The other three officers – Thomas Lane and J. Alexander Kueng, who helped restrain Floyd, and Tou Thao, who stood nearby – were charged with aiding and abetting second-degree murder, aiding and abetting second-degree murder.
Second-degree murder, aiding and abetting that crime have a maximum sentence of 40 years, while convicting third-degree murder is a maximum of 25 years.
A murder conviction carries a maximum prison sentence of 10 years, as well as aiding and abetting murder.
To prove third-degree murder, prosecutors must show that Chauvin committed “an act extremely dangerous to others and exhibited a perverted mind,” with no intent to kill, but regardless of life.
In addition to a second-degree murder charge, prosecutors would have to prove intent to murder or that the person caused the death while committing the second offense.
CNN legal analyst Elie Honig points out that Minnesota Chief Prosecutor Keith Ellison was smart in adding that he intends to prove what is known as a “murder crime.”

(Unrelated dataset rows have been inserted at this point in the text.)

(** The packets [packet_sending] hands to the socket, in order; [None] when one
    of them cannot be serialized, in which case nothing is sent. *)
Definition packet_plan (packet_id : PacketId) (payload : SymmetricMessagePayload)
    (confirm_receipt : list PacketId) : option (list SymmetricMessage) :=
  match try_serialize_msg_to_packet_data packet_id payload confirm_receipt with
  | inl packet => Some [packet]
  | inr (payload, confirm_receipt) =>
      let max_num := max_num_of_confirm_receipts_of_noop_message in
      packet ← serialize_msg_to_packet_data packet_id payload [];
      if Z.of_nat (length confirm_receipt) <? max_num then
        ack ← serialize_msg_to_packet_data packet_id NoOp confirm_receipt;
        Some [packet; ack]
      else receipt_packets (length confirm_receipt) packet_id confirm_receipt [packet]
  end.

(** [PeerConnection::send]: whether serialized data goes as a stream. *)
Definition sent_as_stream (data : bytes) : bool :=
  MAX_DATA_SIZE <? Z.of_nat (length data) + short_message_overhead.

(** [pipe_stream]: the metadata a piped first fragment carries. *)
Definition piped_metadata (payload : bytes) (pending_metadata : option bytes) : option bytes :=
  match pending_metadata with
  | Some meta =>
      let required_size := Z.of_nat (length payload) + 41 + Z.of_nat (length meta) in
      if required_size <=? MAX_DATA_SIZE then Some meta else None
  | None => None
  end.

(** The message a fragment of [send_stream] travels in. *)
Definition fragment_payload (stream_id : StreamId) (total_length_bytes : Z)
    (f : StreamingBuffer.Fragment) : SymmetricMessagePayload :=
  StreamFragment stream_id total_length_bytes (StreamingBuffer.fragment_number f)
    (StreamingBuffer.payload f) (StreamingBuffer.metadata_bytes f).

(** ** What [bincode] documents *)

Definition bytes_size (b : bytes) : Z := 8 + Z.of_nat (length b).

Definition header_size (m : SymmetricMessage) : Z :=
  4 + (8 + 4 * Z.of_nat (length (confirm_receipt m))) + 4.
Lemma merged_step w tag p ev s' p' :
  inv w -> tasks w !! tag = Some p -> ids_taken w + counted_id p ev <= 2 ^ 32 ->
  effect (greeted w) tag ev (shared w) s' p p' ->
  let m := merged w ++ counted_merge (shared w) p in
  (greeted w = false -> m = []) /\ Forall (fun n => 0 <= n) m /\
  (m = [] \/ (length m = 1%nat /\ 0 < ids_taken w + counted_id p ev /\
     forall tag2 p2, <[tag := p']> (tasks w) !! tag2 = Some p2 -> claimed p2 <> Some M.FIRST_PACKET_ID)).
Proof.
  intros Hinv Ht Hi He. destruct (counted_nonneg _ _ _ ev (inv_pcs _ Hinv _ _ Ht)) as (_ & _ & Hn).
  destruct (claims_step w tag p ev s' p' Hinv Ht Hi He) as [Hmine Hothers]. destruct (e_merge _ _ _ _ _ _ _ He) as [Hf Hm].
  destruct (inv_merged _ Hinv) as [Hf' Hm'], (inv_uncharged _ Hinv) as [_ Hg]. cbn zeta. split_and!.
  - intros Hgf. destruct (Hg Hgf) as [_ ->]. destruct Hm as [->|(_ & _ & ? & _)]; [done|congruence].
  - by apply Forall_app.
  - destruct Hm as [->|(Hlen & Hc & Hgt & Hn')].
    + rewrite app_nil_r. destruct Hm' as [?|(? & ? & Hcl)]; [by left|right]. split_and!; [done|lia|].
      intros tag2 p2 [[<- <-]|[Hne H2]]%lookup_insert_Some; [|by apply (Hcl tag2)].
      intros Hc. destruct (Hmine _ Hc) as [_ [?|E]]; [by apply (Hcl tag p Ht)|]. unfold M.FIRST_PACKET_ID in E. lia.
    + destruct Hm' as [->|(_ & _ & Hcl)]; [|by apply (Hcl tag p Ht) in Hc]. right.
      destruct (inv_claimed _ Hinv _ _ _ Ht Hc) as [? _]. split_and!; [done|lia|].
      intros tag2 p2 [[<- <-]|[Hne H2]]%lookup_insert_Some; [congruence|]. intros Hc2.
      by destruct (Hothers tag2 p2 M.FIRST_PACKET_ID) as [? _]; [congruence| | |].
Qed.

Lemma conn_step_inv w tag ev w' :
  inv w -> event_ok ev -> step w (Task tag ev) = Some w' ->
  bytes_sent w' + uncharged w' <= u64_max -> ids_taken w' <= 2 ^ 32 -> inv w'.
Proof.
  intros Hinv Hev H Hb Hi. simpl in H. apply bind_Some in H as (p & Ht & H).
  apply bind_Some in H as ([s' p'] & H & [= <-]). simpl in *.
  pose proof (ready_for_inv w tag p ev Hinv Ht Hev Hb Hi) as Hr.
  pose proof (task_step_effect _ _ _ _ _ _ _ _ Hr H) as He.
  destruct (bounds_step w tag p ev s' p' Hinv Ht He) as [Hlow Hhigh].
  destruct (claims_step w tag p ev s' p' Hinv Ht Hi He) as [Hmine Hothers].
  destruct (merged_step w tag p ev s' p' Hinv Ht Hi He) as (Hg & Hf & Hm).
  pose proof (fun id => unregistered_step _ _ _ _ _ _ _ id He) as Hun.
  destruct (counted_nonneg _ _ _ ev (inv_pcs _ Hinv _ _ Ht)) as (Hn & Hn' & Hn''). destruct Hinv, He.
  destruct inv_ids0 as [Hi0 Hlast], inv_uncharged0 as [Hu0 Hu1].
  constructor; simpl; try done; try lia.
  - split; [done|]. intros Hgf. split; [by apply Hu1|by apply Hg].
  - split; [lia|]. destruct e_ids0 as [->|[-> ->]]; [by rewrite Hlast, wrap32_add_l|by rewrite Z.add_0_r].
  - intros id Hid. apply Hun; [|apply inv_tracked0; lia]. intros Hc. destruct (inv_claimed0 _ _ _ Ht Hc). lia.
  - intros tag2 p2 id [[-> <-]|[Hne Ht2]]%lookup_insert_Some Hc2.
    + split; [by apply Hmine|by apply e_claimed0].
    + destruct (inv_claimed0 _ _ _ Ht2 Hc2) as [Hlt Hni]. split; [lia|]. apply Hun; [|done]. by apply (Hothers tag2 p2).
  - intros tag1 tag2 p1 p2 id [[-> <-]|[Hne1 H1]]%lookup_insert_Some
      [[-> <-]|[Hne2 H2]]%lookup_insert_Some Hc1 Hc2; [done| | |by eapply inv_unique0].
    + by apply (Hothers tag2 p2 id) in Hc2 as [_ ?].
    + by apply (Hothers tag1 p1 id) in Hc1 as [_ ?].
  - intros tag2 p2 [[-> <-]|[Hne H2]]%lookup_insert_Some; [done|].
    apply (pc_ok_frame _ (sent_tracker (shared w))); [|by apply inv_pcs0]. intros ->. apply e_control0. done.
Qed.

(** The handler registers the handshake packet. *)
Lemma handshake_tracker now packet s :
  S.step (sent_tracker s) (S.OSend now M.FIRST_PACKET_ID packet None S.Control (Z.of_nat (length packet)))
  = Some (sent_tracker (register_handshake now packet s),
          S.RSent (if S.contains_packet M.FIRST_PACKET_ID (sent_tracker s) then 0 else Z.of_nat (length packet))).
Proof. done. Qed.

Lemma handshake_tags now packet s :
  S.wf (sent_tracker s) ->
  S.packet_streams (sent_tracker (register_handshake now packet s)) =
  match S.pending_receipts (sent_tracker s) !! M.FIRST_PACKET_ID with
  | Some _ => S.packet_streams (sent_tracker s)
  | None => <[M.FIRST_PACKET_ID := S.Control]> (S.packet_streams (sent_tracker s))
  end.
Proof. intros Hw. exact (registered_tags now M.FIRST_PACKET_ID packet (Z.of_nat (length packet)) None S.Control _ Hw). Qed.

Lemma handshake_unregistered now packet s id :
  S.wf (sent_tracker s) -> unregistered false (sent_tracker s) id ->
  unregistered true (sent_tracker (register_handshake now packet s)) id.
Proof.
  intros Hw Hu Hin. assert (Hni : id ∉ dom (S.pending_receipts (sent_tracker s))) by (intros Hd; by destruct (Hu Hd)).
  apply (S.step_dom _ _ _ _ (handshake_tracker now packet s)) in Hin. apply elem_of_union in Hin as [?|Hin]; [done|].
  simpl in Hin. apply elem_of_singleton in Hin as ->. split_and!; [done..|].
  rewrite handshake_tags by done. apply not_elem_of_dom in Hni as ->. apply lookup_insert_eq.
Qed.

Lemma handler_step_inv w now w' :
  inv w -> is_u64 now -> step w (Handler now) = Some w' -> bytes_sent w' + uncharged w' <= u64_max -> inv w'.
Proof.
  intros Hinv Hnow H Hb. simpl in H. apply bind_Some in H as (packet & Hp & [= <-]). cbn [bytes_sent uncharged] in Hb.
  destruct Hinv. rewrite Hp in inv_handshake0. destruct inv_handshake0 as [Hg Hlen], inv_uncharged0 as [Hu0 Hu1].
  rewrite Hg in *. destruct (Hu1 eq_refl) as [Hz Hmz]. pose proof (S.sizes_nonneg _ inv_wf0).
  assert (Ho : 0 <= map_sum owed (tasks w)) by (apply map_sum_nonneg; intros; eapply owed_nonneg; eauto).
  assert (Hx : 0 <= if S.contains_packet M.FIRST_PACKET_ID (sent_tracker (shared w)) then 0 else Z.of_nat (length packet))
    by (destruct (S.contains_packet _ _); lia).
  pose proof (handshake_tracker now packet (shared w)) as Hstep.
  assert (Hok : S.op_ok (S.OSend now M.FIRST_PACKET_ID packet None S.Control (Z.of_nat (length packet)))) by done.
  pose proof (S.step_bytes _ _ _ _ Hok inv_wf0 ltac:(lia) Hstep) as Hbytes. cbn [S.added_bytes S.released_bytes] in Hbytes.
  pose proof (fun id => handshake_unregistered now packet (shared w) id inv_wf0) as Hun.
  constructor; cbn [shared tasks handshake bytes_sent ids_taken lost greeted uncharged merged]; try done.
  - by eapply S.sent_step_wf.
  - change (in_flight (register_handshake now packet (shared w))) with (in_flight (shared w)). lia.
  - change (in_flight (register_handshake now packet (shared w))) with (in_flight (shared w)).
    lia.
  - split; [lia|done].
  - intros id Hid. by apply Hun, inv_tracked0.
  - intros tag p id Ht Hc. destruct (inv_claimed0 tag p id Ht Hc) as [? Hni]. split; [done|]. by apply Hun.
  - intros tag p Ht. apply (pc_ok_frame _ (sent_tracker (shared w))); [|by apply inv_pcs0]. intros _ id Hid.
    rewrite handshake_tags by done. destruct (_ !! M.FIRST_PACKET_ID); [done|].
    destruct (decide (id = M.FIRST_PACKET_ID)) as [->|]; [apply lookup_insert_eq|by rewrite lookup_insert_ne].
Qed.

In one video, Chauvin kept his knee on Floyd’s throat for two minutes and 53 seconds after Floyd became unresponsive.
Leaving the charges of third-degree murder against Chauvin is a comeback. If Chauvin is not convicted in the second instance, he could also be convicted for a lesser trial.
Prosecutors will have to prove something called perverted indifference for Chauvin to be convicted of third-degree murder.
“That means you ignored the risk and did something so dangerous that you knew death could occur,” said Joey Jackson, a CNN legal analyst and criminal defense attorney.
Accusations of aiding and abetting the other three officials are as serious in Minnesota as committing crimes, Honig wrote, but prosecutors may find it harder to convict them, “because Chauvin’s behavior is more direct and the jury will feel more.”
Prosecutors need to prove that they “knowingly helped Chauvin, even in some small way.”
CNN’s Nicole Chavez contributed to this report.